**Material shown**
——
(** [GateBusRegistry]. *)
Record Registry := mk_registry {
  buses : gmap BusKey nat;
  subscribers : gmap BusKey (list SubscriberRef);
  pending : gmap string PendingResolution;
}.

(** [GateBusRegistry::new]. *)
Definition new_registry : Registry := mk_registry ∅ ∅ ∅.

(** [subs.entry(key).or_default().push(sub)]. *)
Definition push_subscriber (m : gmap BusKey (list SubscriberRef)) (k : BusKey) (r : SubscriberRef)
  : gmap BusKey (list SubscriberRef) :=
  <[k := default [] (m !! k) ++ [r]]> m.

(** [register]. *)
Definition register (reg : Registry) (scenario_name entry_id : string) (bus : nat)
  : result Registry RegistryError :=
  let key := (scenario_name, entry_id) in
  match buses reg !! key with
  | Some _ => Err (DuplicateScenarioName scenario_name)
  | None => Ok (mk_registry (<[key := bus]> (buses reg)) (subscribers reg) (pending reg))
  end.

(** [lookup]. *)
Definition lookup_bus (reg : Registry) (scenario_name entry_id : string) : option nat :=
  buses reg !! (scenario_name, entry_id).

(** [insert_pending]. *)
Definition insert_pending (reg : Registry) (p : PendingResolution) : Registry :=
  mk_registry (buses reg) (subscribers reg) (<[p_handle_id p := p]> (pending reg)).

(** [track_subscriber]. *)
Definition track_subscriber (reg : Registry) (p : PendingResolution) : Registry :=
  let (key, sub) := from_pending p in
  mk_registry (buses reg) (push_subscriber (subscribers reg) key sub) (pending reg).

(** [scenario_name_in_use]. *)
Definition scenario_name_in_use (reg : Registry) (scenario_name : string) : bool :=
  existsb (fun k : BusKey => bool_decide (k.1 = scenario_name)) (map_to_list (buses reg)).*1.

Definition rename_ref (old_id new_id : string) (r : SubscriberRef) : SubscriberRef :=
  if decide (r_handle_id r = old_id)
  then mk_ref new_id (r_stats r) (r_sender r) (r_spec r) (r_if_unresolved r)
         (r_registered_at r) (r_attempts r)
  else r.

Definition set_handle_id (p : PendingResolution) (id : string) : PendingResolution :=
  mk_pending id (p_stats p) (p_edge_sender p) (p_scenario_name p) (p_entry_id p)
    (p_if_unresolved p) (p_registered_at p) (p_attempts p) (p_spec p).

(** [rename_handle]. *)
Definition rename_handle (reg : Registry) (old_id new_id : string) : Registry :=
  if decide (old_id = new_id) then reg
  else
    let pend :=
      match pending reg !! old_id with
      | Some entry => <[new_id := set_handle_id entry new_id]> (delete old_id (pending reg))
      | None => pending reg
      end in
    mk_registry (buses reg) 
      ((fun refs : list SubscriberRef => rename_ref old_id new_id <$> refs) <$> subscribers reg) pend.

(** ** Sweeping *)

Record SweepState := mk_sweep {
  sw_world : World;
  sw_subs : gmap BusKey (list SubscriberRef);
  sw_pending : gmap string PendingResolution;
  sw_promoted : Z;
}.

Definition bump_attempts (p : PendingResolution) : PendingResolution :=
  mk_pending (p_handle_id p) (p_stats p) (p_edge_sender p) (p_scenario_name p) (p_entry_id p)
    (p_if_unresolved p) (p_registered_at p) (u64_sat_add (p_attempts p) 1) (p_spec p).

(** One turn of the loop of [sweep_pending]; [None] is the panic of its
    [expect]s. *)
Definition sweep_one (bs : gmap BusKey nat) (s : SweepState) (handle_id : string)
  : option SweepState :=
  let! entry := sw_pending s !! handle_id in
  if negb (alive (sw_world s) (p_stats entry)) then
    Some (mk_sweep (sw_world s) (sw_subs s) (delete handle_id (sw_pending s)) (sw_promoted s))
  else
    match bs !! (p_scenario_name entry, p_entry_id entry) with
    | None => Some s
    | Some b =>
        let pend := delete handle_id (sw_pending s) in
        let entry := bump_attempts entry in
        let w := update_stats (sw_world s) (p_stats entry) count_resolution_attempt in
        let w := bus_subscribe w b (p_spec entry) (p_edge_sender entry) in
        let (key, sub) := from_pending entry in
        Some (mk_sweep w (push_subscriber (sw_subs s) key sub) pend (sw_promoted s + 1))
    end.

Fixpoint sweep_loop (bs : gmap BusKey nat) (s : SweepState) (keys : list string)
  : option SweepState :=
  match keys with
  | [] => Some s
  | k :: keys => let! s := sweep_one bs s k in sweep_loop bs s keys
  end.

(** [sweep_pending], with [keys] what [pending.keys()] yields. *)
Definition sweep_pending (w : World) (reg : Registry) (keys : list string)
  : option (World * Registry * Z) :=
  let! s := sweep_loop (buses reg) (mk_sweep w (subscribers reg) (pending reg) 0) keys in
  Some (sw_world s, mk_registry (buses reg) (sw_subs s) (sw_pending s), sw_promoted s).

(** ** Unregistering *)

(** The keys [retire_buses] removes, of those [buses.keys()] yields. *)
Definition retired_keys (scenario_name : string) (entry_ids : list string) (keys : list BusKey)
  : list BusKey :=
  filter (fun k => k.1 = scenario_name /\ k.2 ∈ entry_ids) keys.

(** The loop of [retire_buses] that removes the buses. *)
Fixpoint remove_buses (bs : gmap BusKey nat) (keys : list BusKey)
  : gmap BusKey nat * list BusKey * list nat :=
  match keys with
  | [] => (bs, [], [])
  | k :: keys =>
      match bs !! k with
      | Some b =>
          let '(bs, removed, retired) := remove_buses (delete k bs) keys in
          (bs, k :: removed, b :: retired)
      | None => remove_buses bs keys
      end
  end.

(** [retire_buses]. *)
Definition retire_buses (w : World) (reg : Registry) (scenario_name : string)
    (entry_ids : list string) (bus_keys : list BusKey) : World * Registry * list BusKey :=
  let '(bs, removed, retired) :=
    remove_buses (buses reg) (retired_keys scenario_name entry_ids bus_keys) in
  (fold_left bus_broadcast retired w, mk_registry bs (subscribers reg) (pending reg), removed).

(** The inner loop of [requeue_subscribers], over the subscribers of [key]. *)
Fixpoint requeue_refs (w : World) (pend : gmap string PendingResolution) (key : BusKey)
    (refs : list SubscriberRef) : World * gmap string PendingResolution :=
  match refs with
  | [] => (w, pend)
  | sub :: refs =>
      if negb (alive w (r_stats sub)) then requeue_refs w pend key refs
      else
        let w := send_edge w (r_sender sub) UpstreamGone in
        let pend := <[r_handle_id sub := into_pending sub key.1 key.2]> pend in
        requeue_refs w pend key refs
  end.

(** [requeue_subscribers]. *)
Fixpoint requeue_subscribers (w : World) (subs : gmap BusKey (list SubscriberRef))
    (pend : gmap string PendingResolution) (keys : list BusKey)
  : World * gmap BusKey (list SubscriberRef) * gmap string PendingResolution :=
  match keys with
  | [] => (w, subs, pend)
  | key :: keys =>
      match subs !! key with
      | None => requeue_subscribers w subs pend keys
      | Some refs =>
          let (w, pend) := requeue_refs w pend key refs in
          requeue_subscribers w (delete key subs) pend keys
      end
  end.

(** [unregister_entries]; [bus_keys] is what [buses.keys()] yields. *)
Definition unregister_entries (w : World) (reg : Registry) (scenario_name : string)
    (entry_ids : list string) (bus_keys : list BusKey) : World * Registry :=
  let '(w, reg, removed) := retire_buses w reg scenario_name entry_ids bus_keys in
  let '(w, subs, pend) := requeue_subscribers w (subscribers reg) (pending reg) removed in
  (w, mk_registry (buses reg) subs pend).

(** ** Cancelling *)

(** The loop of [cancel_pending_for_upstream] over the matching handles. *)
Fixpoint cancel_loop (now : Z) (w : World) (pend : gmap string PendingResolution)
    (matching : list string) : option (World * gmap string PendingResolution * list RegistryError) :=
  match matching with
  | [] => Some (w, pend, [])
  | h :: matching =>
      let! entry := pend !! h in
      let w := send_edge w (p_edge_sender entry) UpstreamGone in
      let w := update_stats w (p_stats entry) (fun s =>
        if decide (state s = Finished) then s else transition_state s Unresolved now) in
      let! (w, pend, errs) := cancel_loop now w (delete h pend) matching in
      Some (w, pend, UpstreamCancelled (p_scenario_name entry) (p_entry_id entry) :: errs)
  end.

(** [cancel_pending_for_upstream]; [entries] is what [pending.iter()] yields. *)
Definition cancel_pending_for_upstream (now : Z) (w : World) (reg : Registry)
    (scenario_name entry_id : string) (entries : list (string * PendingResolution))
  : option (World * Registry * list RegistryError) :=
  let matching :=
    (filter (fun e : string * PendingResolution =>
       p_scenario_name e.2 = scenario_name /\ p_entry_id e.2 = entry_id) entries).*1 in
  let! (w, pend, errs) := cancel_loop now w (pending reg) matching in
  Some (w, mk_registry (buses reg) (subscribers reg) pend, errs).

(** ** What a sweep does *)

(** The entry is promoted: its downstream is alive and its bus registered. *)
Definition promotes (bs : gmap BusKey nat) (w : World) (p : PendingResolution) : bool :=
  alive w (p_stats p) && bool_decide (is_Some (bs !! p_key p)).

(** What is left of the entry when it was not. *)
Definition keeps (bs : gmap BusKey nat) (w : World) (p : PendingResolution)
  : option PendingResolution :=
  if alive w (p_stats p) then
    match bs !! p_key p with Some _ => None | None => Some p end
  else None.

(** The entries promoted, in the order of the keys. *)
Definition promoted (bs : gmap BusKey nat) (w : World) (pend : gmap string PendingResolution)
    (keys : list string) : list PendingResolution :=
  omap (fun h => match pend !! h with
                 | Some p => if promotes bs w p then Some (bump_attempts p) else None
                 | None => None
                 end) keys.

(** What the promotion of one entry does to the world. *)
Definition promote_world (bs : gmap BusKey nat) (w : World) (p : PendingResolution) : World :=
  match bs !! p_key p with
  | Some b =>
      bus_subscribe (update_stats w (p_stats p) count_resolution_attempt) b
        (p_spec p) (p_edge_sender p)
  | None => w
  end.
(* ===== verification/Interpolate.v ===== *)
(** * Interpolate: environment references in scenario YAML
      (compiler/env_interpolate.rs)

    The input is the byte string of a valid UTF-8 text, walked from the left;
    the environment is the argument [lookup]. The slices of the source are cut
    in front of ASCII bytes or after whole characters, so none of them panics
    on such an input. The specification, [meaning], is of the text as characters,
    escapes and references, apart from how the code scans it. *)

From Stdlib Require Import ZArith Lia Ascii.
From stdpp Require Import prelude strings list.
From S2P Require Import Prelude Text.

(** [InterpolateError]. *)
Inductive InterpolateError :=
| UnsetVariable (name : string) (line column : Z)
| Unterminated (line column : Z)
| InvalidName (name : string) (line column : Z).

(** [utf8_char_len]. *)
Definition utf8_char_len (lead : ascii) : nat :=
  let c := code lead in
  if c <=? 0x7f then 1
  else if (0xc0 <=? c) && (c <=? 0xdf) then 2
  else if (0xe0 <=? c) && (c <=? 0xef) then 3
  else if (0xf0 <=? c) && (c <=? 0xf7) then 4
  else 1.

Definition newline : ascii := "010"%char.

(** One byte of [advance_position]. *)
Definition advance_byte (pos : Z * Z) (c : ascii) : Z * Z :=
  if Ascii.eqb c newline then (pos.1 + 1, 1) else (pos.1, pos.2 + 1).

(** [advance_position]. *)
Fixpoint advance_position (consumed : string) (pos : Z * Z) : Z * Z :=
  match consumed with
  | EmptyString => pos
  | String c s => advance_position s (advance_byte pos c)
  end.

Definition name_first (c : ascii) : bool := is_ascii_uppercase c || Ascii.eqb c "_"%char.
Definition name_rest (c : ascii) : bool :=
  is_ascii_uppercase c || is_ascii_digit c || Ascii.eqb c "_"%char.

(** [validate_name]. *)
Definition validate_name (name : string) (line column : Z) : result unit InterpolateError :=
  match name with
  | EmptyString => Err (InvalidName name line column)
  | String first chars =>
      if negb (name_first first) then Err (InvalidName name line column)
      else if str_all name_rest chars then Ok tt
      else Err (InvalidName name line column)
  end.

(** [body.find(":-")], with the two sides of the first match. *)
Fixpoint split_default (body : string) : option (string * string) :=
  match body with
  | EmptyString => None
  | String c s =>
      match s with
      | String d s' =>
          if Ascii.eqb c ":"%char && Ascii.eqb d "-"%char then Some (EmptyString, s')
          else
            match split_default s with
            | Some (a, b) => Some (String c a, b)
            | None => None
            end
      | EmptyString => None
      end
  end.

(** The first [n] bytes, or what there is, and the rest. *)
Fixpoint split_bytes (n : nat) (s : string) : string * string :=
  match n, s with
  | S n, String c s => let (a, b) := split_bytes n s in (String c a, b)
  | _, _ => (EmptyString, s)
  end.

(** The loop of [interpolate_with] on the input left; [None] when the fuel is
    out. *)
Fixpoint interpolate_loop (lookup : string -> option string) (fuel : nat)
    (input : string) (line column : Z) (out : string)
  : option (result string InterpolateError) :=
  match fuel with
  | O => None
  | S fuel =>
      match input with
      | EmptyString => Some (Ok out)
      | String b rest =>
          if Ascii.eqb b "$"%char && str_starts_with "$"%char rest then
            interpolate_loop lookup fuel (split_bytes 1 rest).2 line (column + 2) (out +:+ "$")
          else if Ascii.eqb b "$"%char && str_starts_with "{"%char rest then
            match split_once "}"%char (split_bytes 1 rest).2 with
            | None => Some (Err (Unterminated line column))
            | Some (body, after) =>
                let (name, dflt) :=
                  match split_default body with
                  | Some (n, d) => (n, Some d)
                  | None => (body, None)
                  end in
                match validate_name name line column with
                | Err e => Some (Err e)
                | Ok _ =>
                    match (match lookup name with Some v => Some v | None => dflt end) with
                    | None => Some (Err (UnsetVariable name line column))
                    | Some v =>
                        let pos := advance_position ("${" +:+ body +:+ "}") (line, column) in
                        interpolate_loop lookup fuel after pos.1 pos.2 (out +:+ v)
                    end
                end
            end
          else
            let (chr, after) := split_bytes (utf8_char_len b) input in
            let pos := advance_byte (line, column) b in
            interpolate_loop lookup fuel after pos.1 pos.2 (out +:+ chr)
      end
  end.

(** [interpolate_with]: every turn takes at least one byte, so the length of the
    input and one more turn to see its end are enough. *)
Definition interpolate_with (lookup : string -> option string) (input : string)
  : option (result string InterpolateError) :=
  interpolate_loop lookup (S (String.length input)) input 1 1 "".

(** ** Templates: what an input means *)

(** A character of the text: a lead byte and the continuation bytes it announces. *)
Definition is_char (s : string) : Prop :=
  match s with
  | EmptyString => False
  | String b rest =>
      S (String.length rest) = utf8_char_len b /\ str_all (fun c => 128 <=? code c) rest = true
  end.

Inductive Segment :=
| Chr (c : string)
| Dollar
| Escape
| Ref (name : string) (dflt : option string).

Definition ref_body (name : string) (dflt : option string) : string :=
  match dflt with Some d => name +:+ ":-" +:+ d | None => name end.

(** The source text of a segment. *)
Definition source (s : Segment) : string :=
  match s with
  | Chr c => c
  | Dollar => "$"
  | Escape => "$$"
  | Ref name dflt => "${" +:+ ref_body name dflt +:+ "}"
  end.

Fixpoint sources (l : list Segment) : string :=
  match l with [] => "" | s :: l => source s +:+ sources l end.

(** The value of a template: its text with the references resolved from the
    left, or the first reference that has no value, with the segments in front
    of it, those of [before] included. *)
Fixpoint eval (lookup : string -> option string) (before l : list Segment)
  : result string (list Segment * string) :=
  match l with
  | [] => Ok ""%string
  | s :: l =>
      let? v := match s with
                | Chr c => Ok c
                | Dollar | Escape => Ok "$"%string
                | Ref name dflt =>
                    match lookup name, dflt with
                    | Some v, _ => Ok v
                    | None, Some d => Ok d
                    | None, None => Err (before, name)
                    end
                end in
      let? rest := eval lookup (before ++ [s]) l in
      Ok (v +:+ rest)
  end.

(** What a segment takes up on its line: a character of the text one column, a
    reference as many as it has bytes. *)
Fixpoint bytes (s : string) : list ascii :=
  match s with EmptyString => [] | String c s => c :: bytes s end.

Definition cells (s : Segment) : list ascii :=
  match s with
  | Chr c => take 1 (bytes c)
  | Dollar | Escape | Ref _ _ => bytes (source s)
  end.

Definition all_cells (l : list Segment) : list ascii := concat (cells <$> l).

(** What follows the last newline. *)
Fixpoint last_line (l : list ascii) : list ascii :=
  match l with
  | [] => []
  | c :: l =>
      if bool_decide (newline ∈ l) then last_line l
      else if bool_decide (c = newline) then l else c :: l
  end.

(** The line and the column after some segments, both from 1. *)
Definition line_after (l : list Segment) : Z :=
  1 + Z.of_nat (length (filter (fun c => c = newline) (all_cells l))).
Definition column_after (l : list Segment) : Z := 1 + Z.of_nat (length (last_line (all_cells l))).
——
**Task requirements**
Reproduce the lines of the entries above from the one with "subs pend keys" to the one with "(** The loop of [cancel_pending_for_upstream]", both included, exactly and without any other line.

**Output**
      | None => requeue_subscribers w subs pend keys
      | Some refs =>
          let (w, pend) := requeue_refs w pend key refs in
          requeue_subscribers w (delete key subs) pend keys
      end
  end.

(** [unregister_entries]; [bus_keys] is what [buses.keys()] yields. *)
Definition unregister_entries (w : World) (reg : Registry) (scenario_name : string)
    (entry_ids : list string) (bus_keys : list BusKey) : World * Registry :=
  let '(w, reg, removed) := retire_buses w reg scenario_name entry_ids bus_keys in
  let '(w, subs, pend) := requeue_subscribers w (subscribers reg) (pending reg) removed in
  (w, mk_registry (buses reg) subs pend).

(** ** Cancelling *)

(** The loop of [cancel_pending_for_upstream] over the matching handles. *)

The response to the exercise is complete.